The Society invites submissions for a special panel of papers revisiting Dewey’s Experience and Education. In that work Dewey develops a set of criteria for educative experience. His presentation of his two criteria, Interaction and Continuity, draw upon and further develop some of the most enduring ideas in his philosophy. 

Dewey wrote Experience and Education primarily as a response to the excesses of progressive education. He protested that progressive educators had merely reacted negatively to traditional education; they had failed to develop an adequate theory of experience. In Experience and Education he drew upon the theory of experience central to his late masterworks Experience and Nature and Art as Experience as an instrument for further progress in educational innovation. 

The spread of experiential learning methods and computer-based learning – and the corresponding need of critical examination of these trends – are among the many reasons for revisiting Experience and Education and Dewey’s criteria for educative experience today. 

In the wake of Experience and Education new forms of experiential education appeared – outdoor and adventure education, workplace education, arts-based education, and service learning among them.
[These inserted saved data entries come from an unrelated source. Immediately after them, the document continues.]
Definition same_global (g : option (Stateful.Obj FeatureVector World))
    (h : option (Obj FeatureVector)) : Prop :=
  match g, h with
  | None, None => True
  | Some o, Some f => answers_like o f
  | _, _ => False
  end.

(** The twelve globals, each treated as a pure function. *)
Definition pure_models (ms : Stateful.Models FeatureVector World)
    (m : Models FeatureVector) : Prop :=
  same_global (Stateful.tox ms) (tox m)
  /\ same_global (Stateful.sev ms) (sev m)
  /\ same_global (Stateful.obs ms) (obs m)
  /\ same_global (Stateful.ins ms) (ins m)
  /\ same_global (Stateful.thr ms) (thr m)
  /\ same_global (Stateful.ide ms) (ide m)
  /\ same_global (Stateful.tox_model ms) (tox_model m)
  /\ same_global (Stateful.sev_model ms) (sev_model m)
  /\ same_global (Stateful.obs_model ms) (obs_model m)
  /\ same_global (Stateful.ins_model ms) (ins_model m)
  /\ same_global (Stateful.thr_model ms) (thr_model m)
  /\ same_global (Stateful.ide_model ms) (ide_model m).

(** A stateful computation and a traced one that return or raise the
    same, whatever state and trace they start from. *)
Definition agree {A} (cs : Stateful.M World A) (c : M FeatureVector A) : Prop :=
  forall w tr, fst (cs w) = fst (c tr).

End Purity.

(** ** Test doubles *)

(** A classifier that answers one row [[1 - p, p]] whatever the vector. *)
Definition constant_proba (p : float64) : ndarray2 :=
  mkArr2 (1%nat, 2%nat) (fun _ j => if (j =? 1)%nat then p else SF64sub one p).

(** Vectorizer double: one length per document.  Classifier double: a
    constant probability. *)
Definition stub (p : float64) : Obj (list nat) :=
  mkObj (fun data => Ok (map (@List.length N) data))
        (fun _ => Ok (constant_proba p)).

(** The fixed stub of the worked example. *)
Definition stub_models : Models (list nat) :=
  mkModels (Some (stub zero)) (Some (stub zero)) (Some (stub zero))
           (Some (stub zero)) (Some (stub zero)) (Some (stub zero))
           (Some (stub (dec 873 1000))) (Some (stub (dec 12 1000)))
           (Some (stub (dec 501 1000))) (Some (stub (dec 499 1000)))
           (Some (stub (dec 4 1000))) (Some (stub (dec 200 1000))).

(** What the stub registry's classifiers answer. *)
Definition stub_scores (d : Dimension) : float64 :=
  match d with
  | Toxic => dec 873 1000 | SevereToxic => dec 12 1000 | Obscene => dec 501 1000
  | Insult => dec 499 1000 | Threat => dec 4 1000 | IdentityHate => dec 200 1000
  end.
Experiential educators have also generated pedagogical methods used in conventional topics in schools and colleges. It is hardly an exaggeration to claim that citation of Experience and Education is obligatory in discussions of experiential education.

Limitations of the kinds of experiences one can have in school are made crystal clear by the potentialities of virtual environments. Digital computers have now spread on a global scale. In developed industrial-post-industrial societies just about every school and college classroom has a computer with a broadband Internet connection. Computers and the Internet open up new avenues for educational experience by greatly enlarging access to information and human association. Reliance on computer-based learning, however, may also reduce opportunities for contact with live teachers, fellow learners, and members of the local community, as well as vital experiences in the natural world. 

Proposals may discuss or critique Experience and Education itself, or consider that book in relation to other works in the Dewey corpus, in relation to the broader field of philosophy, or in relation to any aspect of contemporary educational theory or practice. 

Submit all proposals (prepared per instructions below) for individual papers via email with an attachment as a Word document. All proposals should be received on or before Monday, November 15, 2013, via email to Leonard Waks (ljwaks@yahoo.com), President-Elect, John Dewey Society and Professor Emeritus, Department of Educational Leadership, Temple University, Philadelphia PA. 

Proposals accepted for presentation in this panel of the John Dewey Society will be notified by January 25, 2013.

Proposal guidelines

Part 1 (submit in the body of your email message):
(1.) Title of your paper 
(2.) Your name, title, institutional affiliation (if any) 
(3.) Your address, phone, email. 
(4.) An abstract of up to 100 words. 
Part 2 (in a Word document with all identifying information removed for “blind” review):
(1.) Title of your paper 
(2.) A brief descriptive summary of your paper (maximum length 750 words), explaining your paper and its significance. List several references to place your contribution in the broader scholarly conversation!

About The John Dewey Society

Founded in 1935, the purpose of the Society is to foster intelligent inquiry into problems pertaining to the place and function of education in social change, and to share, discuss, and disseminate the results of such inquiry.